The UTJ MK was chairman of the Knesset Finance Committee during the last Knesset.
“He compares himself to Moses our teacher, [but] he needs first to be a slave to know [the meaning] of the public service that has been placed upon him [but] at the moment he’s just sending out notices on Facebook,” Gafni continued.
In his YouTube video, Lapid said that Moses had always “done the right thing” even though it was not popular and people had argued with him.
“He looked to the future and said ‘what does it need to look like and where do we need to lead it to?’ and this is what Yesh Atid has always done,” Lapid said. “It will be a long path and an unpopular path and I’ll take the hard decisions because that is what you sent me to do.”
Earlier this week, Lapid said that the country’s financial situation was worse than he had known and that budget cuts would need to be made in “painful areas.”
He said that the increasing size of the budget deficit had been caused “because instead of managing the economy in a responsible manner, they [the previous government] took huge loans and had a party,” Lapid wrote to Yesh Atid supporters on Sunday. “I won’t repeat these mistakes.”
In his interview on Thursday, Gafni said that the excuses Lapid has been making for the proposed budget cuts were the same policies which the Finance Ministry had been suggesting during the last Knesset term and which Gafni and others in the government had resisted.
“We refused to accept them. He doesn’t need to eat everything they’re feeding him, there are other solutions,” the haredi MK said.
He added that Lapid should have paid attention to financial problems during the election campaign instead of focusing on the haredi community.
The haredi parties, and Shas in particular, emphasized during the election period that they would oppose any budget cuts and tax hikes that would affect the poorer sectors of Israeli society.
Gafni also accused the Israeli media of giving Lapid an easy time over proposed budget cuts because of his supposed intention to cut budgets from yeshivot.
During the election campaign and coalition negotiations, Yesh Atid focused heavily on reforming the state benefits available to full-time yeshiva students and the haredi community, as well as increasing haredi enlistment in national service programs.

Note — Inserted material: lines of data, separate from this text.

(* ===== verification/RvCryptoSpec.v ===== *)
(** * Scalar cryptography: round trips and equivalences

    The AES decryption instructions undo the encryption ones, and the 32-bit
    SHA-512 instruction pairs compute the halves of the 64-bit ones. *)

From S2P Require Import Prelude RvIsa RvOp RvAlu RvCrypto RvAluSpec RvTrapSpec RvBitSpec.

(** ** SHA-512 on register pairs *)

(** The 64-bit value whose halves are [hi] and [lo]. *)
Definition join (hi lo : Z) : Z := hi * 2 ^ 32 + lo.

Section Halves.
Context (hi lo : Z) (Hhi : fits 32 hi) (Hlo : fits 32 lo).

Lemma join_fits : fits 64 (join hi lo).
Proof. destruct Hhi, Hlo. unfold join, fits. change (2 ^ 64) with (2 ^ 32 * 2 ^ 32). nia. Qed.

Lemma join_testbit i :
  0 <= i -> Z.testbit (join hi lo) i = if i <? 32 then Z.testbit lo i else Z.testbit hi (i - 32).
Proof.
  intros Hi. unfold join. rewrite Z.add_nocarry_lxor, Z.lxor_spec.
  - destruct (Z.ltb_spec i 32).
    + by rewrite Z.mul_pow2_bits_low.
    + rewrite Z.mul_pow2_bits by lia. rewrite (fits_testbit 32 lo) by done. apply xorb_false_r.
  - apply Z.bits_inj'. intros k Hk. rewrite Z.land_spec, Z.bits_0.
    destruct (Z.ltb_spec k 32); [by rewrite Z.mul_pow2_bits_low|].
    rewrite (fits_testbit 32 lo) by done. apply andb_false_r.
Qed.
End Halves.

(** Two 64-bit values with the same bits are equal. *)
Lemma bits64_inj a b :
  fits 64 a -> fits 64 b -> (forall i, 0 <= i < 64 -> Z.testbit a i = Z.testbit b i) -> a = b.
Proof.
  intros Ha Hb Hi. apply Z.bits_inj'. intros i H0. destruct (Z.ltb_spec i 64); [by apply Hi|].
  by rewrite (fits_testbit 64 a), (fits_testbit 64 b).
Qed.

Lemma ror64_testbit x r i :
  0 < r < 64 -> fits 64 x -> 0 <= i < 64 ->
  Z.testbit (ror64 x r) i = Z.testbit x (if i + r <? 64 then i + r else i + r - 64).
Proof.
  intros Hr Hx Hi. unfold ror64, rotate_right, as_u. rewrite (Z.mod_small r 64) by lia.
  rewrite Z.mod_pow2_bits_low, Z.lor_spec, Z.shiftr_spec, Z.shiftl_spec by lia.
  destruct (Z.ltb_spec (i + r) 64).
  - by rewrite (Z.testbit_neg_r x (i - (64 - r))), orb_false_r by lia.
  - rewrite (fits_testbit 64 x (i + r)) by (done || lia). cbn [orb]. f_equal. lia.
Qed.

Lemma wshr32_testbit a r i : 0 <= r < 32 -> 0 <= i -> Z.testbit (wshr 32 a r) i = Z.testbit a (i + r).
Proof. intros. unfold wshr. by rewrite (Z.mod_small r 32), Z.shiftr_spec by lia. Qed.

Lemma wshl32_testbit a r i :
  0 <= r < 32 -> 0 <= i < 32 -> Z.testbit (wshl 32 a r) i = Z.testbit a (i - r).
Proof.
  intros. unfold wshl, as_u. by rewrite (Z.mod_small r 32), Z.mod_pow2_bits_low, Z.shiftl_spec by lia.
Qed.

Lemma sext32_low v : as_u32 (sext32 v) = as_u32 v.
Proof.
  unfold sext32, as_u. rewrite (mod_pow_mod 32 64) by lia. apply (as_u_as_i 32). lia.
Qed.

Lemma as_u32_testbit v i : 0 <= i < 32 -> Z.testbit (as_u32 v) i = Z.testbit v i.
Proof. intros. unfold as_u. by rewrite Z.mod_pow2_bits_low by lia. Qed.

(** Rotations and shifts of a pair, by halves. *)
Section Rotations.
Context (hi lo : Z) (Hhi : fits 32 hi) (Hlo : fits 32 lo).
Abbreviation x := (join hi lo).

Ltac half :=
  intros; rewrite ?ror64_testbit, ?(wshr_testbit x), ?wshr32_testbit, ?wshl32_testbit
    by (lia || by apply join_fits);
  repeat match goal with |- context [if ?a <? ?b then _ else _] => destruct (Z.ltb_spec a b) end;
  rewrite ?join_testbit by (done || lia);
  repeat match goal with |- context [if ?a <? ?b then _ else _] => destruct (Z.ltb_spec a b) end;
  try lia;
  repeat match goal with
  | |- context [Z.testbit ?v ?k] => rewrite (Z.testbit_neg_r v k) by lia
  | |- context [Z.testbit hi ?k] => rewrite (fits_testbit 32 hi k) by (done || lia)
  | |- context [Z.testbit lo ?k] => rewrite (fits_testbit 32 lo k) by (done || lia)
  end;
  rewrite ?xorb_false_r, ?xorb_false_l; try (f_equal; lia).

Lemma ror_lo r i : 0 < r < 32 -> 0 <= i < 32 ->
  Z.testbit (ror64 x r) i
  = xorb (Z.testbit (wshr 32 lo r) i) (Z.testbit (wshl 32 hi (32 - r)) i).
Proof. half. Qed.
Lemma ror_hi r i : 0 < r < 32 -> 0 <= i < 32 ->
  Z.testbit (ror64 x r) (i + 32)
  = xorb (Z.testbit (wshr 32 hi r) i) (Z.testbit (wshl 32 lo (32 - r)) i).
Proof. half. Qed.
Lemma ror_lo' r i : 32 < r < 64 -> 0 <= i < 32 ->
  Z.testbit (ror64 x r) i
  = xorb (Z.testbit (wshr 32 hi (r - 32)) i) (Z.testbit (wshl 32 lo (64 - r)) i).
Proof. half. Qed.
Lemma ror_hi' r i : 32 < r < 64 -> 0 <= i < 32 ->
  Z.testbit (ror64 x r) (i + 32)
  = xorb (Z.testbit (wshr 32 lo (r - 32)) i) (Z.testbit (wshl 32 hi (64 - r)) i).
Proof. half. Qed.
Lemma shr_lo r i : 0 < r < 32 -> 0 <= i < 32 ->
  Z.testbit (wshr 64 x r) i
  = xorb (Z.testbit (wshr 32 lo r) i) (Z.testbit (wshl 32 hi (32 - r)) i).
Proof. half. Qed.
Lemma shr_hi r i : 0 < r < 32 -> 0 <= i < 32 ->
  Z.testbit (wshr 64 x r) (i + 32) = Z.testbit (wshr 32 hi r) i.
Proof. half. Qed.
End Rotations.

(** A 64-bit value is the join of two words when its halves have their bits. *)
Lemma join_halves v h l :
  fits 64 v ->
  (forall i, 0 <= i < 32 -> Z.testbit v i = Z.testbit l i) ->
  (forall i, 0 <= i < 32 -> Z.testbit v (i + 32) = Z.testbit h i) ->
  v = join (as_u32 h) (as_u32 l).
Proof.
  intros Hv Hl Hh. assert (fits 32 (as_u32 h) /\ fits 32 (as_u32 l)) as [? ?]
    by (split; by apply as_u_fits).
  apply bits64_inj; [done|by apply join_fits|]. intros i Hi. rewrite join_testbit by (done || lia).
  destruct (Z.ltb_spec i 32).
  - rewrite as_u32_testbit by lia. apply Hl. lia.
  - rewrite as_u32_testbit by lia. rewrite <- Hh by lia. f_equal. lia.
Qed.

Lemma ror64_fits x r : fits 64 (ror64 x r).
Proof. by apply as_u_fits. Qed.

(** On RV32 the SHA-512 instruction pairs compute the two halves of the 64-bit
    transforms: sigma with its separate low and high instructions, sum with one
    instruction applied to the halves in either order. *)
Theorem sha512_pairs hi lo :
  fits 32 hi -> fits 32 lo ->
  sha512sig0 (join hi lo) = join (as_u32 (sha512sig0h hi lo)) (as_u32 (sha512sig0l lo hi))
  /\ sha512sig1 (join hi lo) = join (as_u32 (sha512sig1h hi lo)) (as_u32 (sha512sig1l lo hi))
  /\ sha512sum0 (join hi lo) = join (as_u32 (sha512sum0r hi lo)) (as_u32 (sha512sum0r lo hi))
  /\ sha512sum1 (join hi lo) = join (as_u32 (sha512sum1r hi lo)) (as_u32 (sha512sum1r lo hi)).
Proof.
  intros Hhi Hlo. pose proof (join_fits hi lo Hhi Hlo) as Hj.
  unfold sha512sig0h, sha512sig0l, sha512sig1h, sha512sig1l, sha512sum0r, sha512sum1r.
  rewrite !sext32_low. cbv zeta. rewrite !(as_u_small 32 hi), !(as_u_small 32 lo) by done.
  unfold sha512sig0, sha512sig1, sha512sum0, sha512sum1, xor3.
  split_and!; apply join_halves;
    try (apply fits_lxor; [apply fits_lxor|]; try apply ror64_fits; by apply fits_wshr).
  all: intros i Hi; rewrite ?Z.lxor_spec;
    rewrite ?ror_lo, ?ror_hi, ?shr_lo, ?shr_hi by (done || lia);
    rewrite ?ror_lo', ?ror_hi' by (done || lia);
    repeat match goal with |- context [wshl 32 ?a (?b - ?c)] =>
      let k := eval compute in (b - c) in change (b - c) with k end;
    repeat match goal with |- context [wshr 32 ?a (?b - ?c)] =>
      let k := eval compute in (b - c) in change (b - c) with k end;
    btauto.
Qed.

Lemma sha512_pairs_witness :
  sha512sum0 0x6a09e667f3bcc908
  = join (as_u32 (sha512sum0r 0x6a09e667 0xf3bcc908)) (as_u32 (sha512sum0r 0xf3bcc908 0x6a09e667)).
Proof.
  destruct (sha512_pairs 0x6a09e667 0xf3bcc908) as (_ & _ & H & _); [by split | by split | exact H].
Defined.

The agreement between Likud and Yesh Atid included clauses that will make many state welfare benefits dependent on being employed, or actively seeking employment.
This will make full-time yeshiva study financially problematic for many haredi families.
Shas leader Arye Deri also had harsh words for Lapid on Thursday regarding the government’s plans to implement deep budget cuts.
“The decrees which the government wants will take hundreds of thousands more Israelis into poverty,” Deri said in an interview with haredi website Kikar Hashabbat.
Deri was the architect of Shas’s election strategy, which focused heavily on the party’s opposition to cuts in the welfare budget. Deri and the two other Shas leaders, Eli Yishai and Ariel Attias, frequently pointed out during the campaign that elections were called because Shas refused to agree to a budget that would have implemented such cuts.
Deri said that in the opposition, the party would work towards mitigating, as much as possible, the effect of budget cuts on the poor.